:: RECORDS FOR PROCESSING

(* ===== verification/Channel.v ===== *)
(** The bounded channel under every edge.

    The port layer moves packets through [asupersync]'s bounded mpsc channel,
    which is not part of this code base.  [Mpsc] states what the port layer
    relies on, as operations with laws over a view of the channel: a FIFO
    queue, the slots reserved by outstanding permits, the capacity, and whether
    each side is still connected.  [queue_channel] is an implementation, which
    shows that the laws can hold and lets examples run. *)

From Stdlib Require Import Lia.
From S2P Require Import Prelude Errors.

(** ** Views *)

Record chan_view (T : Type) : Type := mk_view {
  cv_queue : list T;
  cv_reserved : nat;
  cv_capacity : nat;
  cv_senders : bool;
  cv_receiver : bool;
}.
Arguments mk_view {T} _ _ _ _ _.
Arguments cv_queue {T} _.
Arguments cv_reserved {T} _.
Arguments cv_capacity {T} _.
Arguments cv_senders {T} _.
Arguments cv_receiver {T} _.

Section views.
Context {T : Type}.
Implicit Types v : chan_view T.

Definition with_queue (q : list T) v : chan_view T :=
  mk_view q (cv_reserved v) (cv_capacity v) (cv_senders v) (cv_receiver v).
Definition with_reserved (n : nat) v : chan_view T :=
  mk_view (cv_queue v) n (cv_capacity v) (cv_senders v) (cv_receiver v).

(** A free slot: reserved slots count against the capacity. *)
Definition has_room v : Prop := length (cv_queue v) + cv_reserved v < cv_capacity v.
#[export] Instance has_room_dec v : Decision (has_room v) := _.

(** The channel never holds more than its capacity, reservations included. *)
Definition view_wf v : Prop := length (cv_queue v) + cv_reserved v ≤ cv_capacity v.

(** [sender.try_reserve()]. *)
Definition reserve_outcome v : result unit SendError :=
  if cv_receiver v then
    if decide (has_room v) then Ok tt else Err SendError.Full
  else Err SendError.Disconnected.

(** [receiver.try_recv()]. *)
Definition recv_outcome v : result T RecvError :=
  match cv_queue v with
  | x :: _ => Ok x
  | [] => if cv_senders v then Err RecvError.Empty else Err RecvError.Disconnected
  end.
Definition after_recv v : chan_view T :=
  match cv_queue v with x :: q => with_queue q v | [] => v end.
End views.

(** ** The interface *)

(** [Poll<T>]. *)
Inductive Poll (T : Type) : Type := Ready (t : T) | Pending.
Arguments Ready {T} _.
Arguments Pending {T}.

Class Mpsc (T : Type) := {
  Chan : Type;
  view : Chan → chan_view T;
  (** [mpsc::channel(capacity)]. *)
  chan_new : positive → Chan;
  (** [Sender::try_reserve], and what becomes of the permit. *)
  chan_try_reserve : Chan → result unit SendError * Chan;
  permit_send : Chan → T → Chan;
  permit_abort : Chan → Chan;
  (** [Receiver::try_recv], and [poll_recv] under a task context that is
      cancelled or not. *)
  chan_try_recv : Chan → result T RecvError * Chan;
  chan_poll_recv : bool → Chan → Poll (result T RecvError) * Chan;
  (** [Receiver::len], [Sender::capacity] and [Receiver::capacity]. *)
  chan_len : Chan → nat;
  chan_capacity : Chan → nat;

  (** The laws.  What is committed after the receiver is gone is no longer
      observable, so the view may keep it. *)
  view_new : ∀ n, view (chan_new n) = mk_view [] 0 (Pos.to_nat n) true true;
  try_reserve_outcome : ∀ c, (chan_try_reserve c).1 = reserve_outcome (view c);
  try_reserve_ok : ∀ c, reserve_outcome (view c) = Ok tt →
    view (chan_try_reserve c).2 = with_reserved (S (cv_reserved (view c))) (view c);
  try_reserve_err : ∀ c e, reserve_outcome (view c) = Err e →
    view (chan_try_reserve c).2 = view c;
  permit_send_view : ∀ c x, view (permit_send c x) =
    with_queue (cv_queue (view c) ++ [x]) (with_reserved (pred (cv_reserved (view c))) (view c));
  permit_abort_view : ∀ c, view (permit_abort c) =
    with_reserved (pred (cv_reserved (view c))) (view c);
  try_recv_outcome : ∀ c, (chan_try_recv c).1 = recv_outcome (view c);
  try_recv_view : ∀ c, view (chan_try_recv c).2 = after_recv (view c);
  poll_recv_cancelled : ∀ c, (chan_poll_recv true c).1 = Ready (Err RecvError.Cancelled)
    ∧ view (chan_poll_recv true c).2 = view c;
  poll_recv_outcome : ∀ c, (chan_poll_recv false c).1 =
    match recv_outcome (view c) with
    | Err RecvError.Empty => Pending
    | r => Ready r
    end;
  poll_recv_view : ∀ c, view (chan_poll_recv false c).2 = after_recv (view c);
  chan_len_view : ∀ c, chan_len c = length (cv_queue (view c));
  chan_capacity_view : ∀ c, chan_capacity c = cv_capacity (view c);
}.

(** ** An implementation *)

Section queue_channel.
Context {T : Type}.

Definition queue_reserve (v : chan_view T) : result unit SendError * chan_view T :=
  match reserve_outcome v with
  | Ok _ => (Ok tt, with_reserved (S (cv_reserved v)) v)
  | Err e => (Err e, v)
  end.
Definition queue_poll (cancelled : bool) (v : chan_view T) :
    Poll (result T RecvError) * chan_view T :=
  if cancelled then (Ready (Err RecvError.Cancelled), v)
  else (match recv_outcome v with Err RecvError.Empty => Pending | r => Ready r end,
        after_recv v).

Lemma queue_reserve_outcome v : (queue_reserve v).1 = reserve_outcome v.
Proof. unfold queue_reserve. by destruct (reserve_outcome v) as [[]|]. Qed.
Lemma queue_reserve_ok v :
  reserve_outcome v = Ok tt →
  (queue_reserve v).2 = with_reserved (S (cv_reserved v)) v.
Proof. intros H. unfold queue_reserve. by rewrite H. Qed.
Lemma queue_reserve_err v e : reserve_outcome v = Err e → (queue_reserve v).2 = v.
Proof. intros H. unfold queue_reserve. by rewrite H. Qed.

#[export] Instance queue_channel : Mpsc T := {|
  Chan := chan_view T;
  view v := v;
  chan_new n := mk_view [] 0 (Pos.to_nat n) true true;
  chan_try_reserve := queue_reserve;
  permit_send v x :=
    with_queue (cv_queue v ++ [x]) (with_reserved (pred (cv_reserved v)) v);
  permit_abort v := with_reserved (pred (cv_reserved v)) v;
  chan_try_recv v := (recv_outcome v, after_recv v);
  chan_poll_recv := queue_poll;
  chan_len v := length (cv_queue v);
  chan_capacity v := cv_capacity v;
  view_new _ := eq_refl;
  try_reserve_outcome := queue_reserve_outcome;
  try_reserve_ok := queue_reserve_ok;
  try_reserve_err := queue_reserve_err;
  permit_send_view _ _ := eq_refl;
  permit_abort_view _ := eq_refl;
  try_recv_outcome _ := eq_refl;
  try_recv_view _ := eq_refl;
  poll_recv_cancelled _ := conj eq_refl eq_refl;
  poll_recv_outcome _ := eq_refl;
  poll_recv_view _ := eq_refl;
  chan_len_view _ := eq_refl;
  chan_capacity_view _ := eq_refl;
|}.
End queue_channel.

(** ** Closing *)

Section closing_views.
Context {T : Type}.
Definition without_senders (v : chan_view T) : chan_view T :=
  mk_view (cv_queue v) (cv_reserved v) (cv_capacity v) false (cv_receiver v).
Definition without_receiver (v : chan_view T) : chan_view T :=
  mk_view (cv_queue v) (cv_reserved v) (cv_capacity v) (cv_senders v) false.
End closing_views.

(** Dropping the sender of a channel, of which the port layer makes only one, and
    dropping the receiver. *)
Class MpscDrop (T : Type) `{!Mpsc T} := {
  sender_drop : Chan → Chan;
  receiver_drop : Chan → Chan;
  sender_drop_view : ∀ c, view (sender_drop c) = without_senders (view c);
  receiver_drop_view : ∀ c, view (receiver_drop c) = without_receiver (view c);
}.

#[export] Instance queue_channel_drop {T} : MpscDrop T := {|
  sender_drop := without_senders : @Chan T queue_channel → @Chan T queue_channel;
  receiver_drop := without_receiver;
  sender_drop_view _ := eq_refl;
  receiver_drop_view _ := eq_refl;
|}.

(** ** Lemmas on views *)

Section view_lemmas.
Context {T : Type}.
Implicit Types v : chan_view T.

Lemma reserve_ok_iff v :
  reserve_outcome v = Ok tt ↔ cv_receiver v = true ∧ has_room v.
Proof.
  unfold reserve_outcome. destruct (cv_receiver v); [case_decide|]; naive_solver.
Qed.

Lemma with_reserved_id v : with_reserved (cv_reserved v) v = v.
Proof. by destruct v. Qed.

Lemma view_wf_reserve v :
  reserve_outcome v = Ok tt → view_wf (with_reserved (S (cv_reserved v)) v).
Proof. rewrite reserve_ok_iff. unfold has_room, view_wf. simpl. lia. Qed.

Lemma view_wf_send v x :
  view_wf v → 0 < cv_reserved v →
  view_wf (with_queue (cv_queue v ++ [x]) (with_reserved (pred (cv_reserved v)) v)).
Proof. unfold view_wf. simpl. rewrite length_app. simpl. lia. Qed.

Lemma view_wf_abort v : view_wf v → view_wf (with_reserved (pred (cv_reserved v)) v).
Proof. unfold view_wf. simpl. lia. Qed.

Lemma view_wf_recv v : view_wf v → view_wf (after_recv v).
Proof. unfold view_wf, after_recv. destruct (cv_queue v) eqn:E; simpl; rewrite ?E; simpl; lia. Qed.
End view_lemmas.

::::

WORK TO COMPLETE
Find the lines above that contain the word "which" and copy each one.

WRITTEN SOLUTION
    which is not part of this code base.  [Mpsc] states what the port layer
    each side is still connected.  [queue_channel] is an implementation, which
(** Dropping the sender of a channel, of which the port layer makes only one, and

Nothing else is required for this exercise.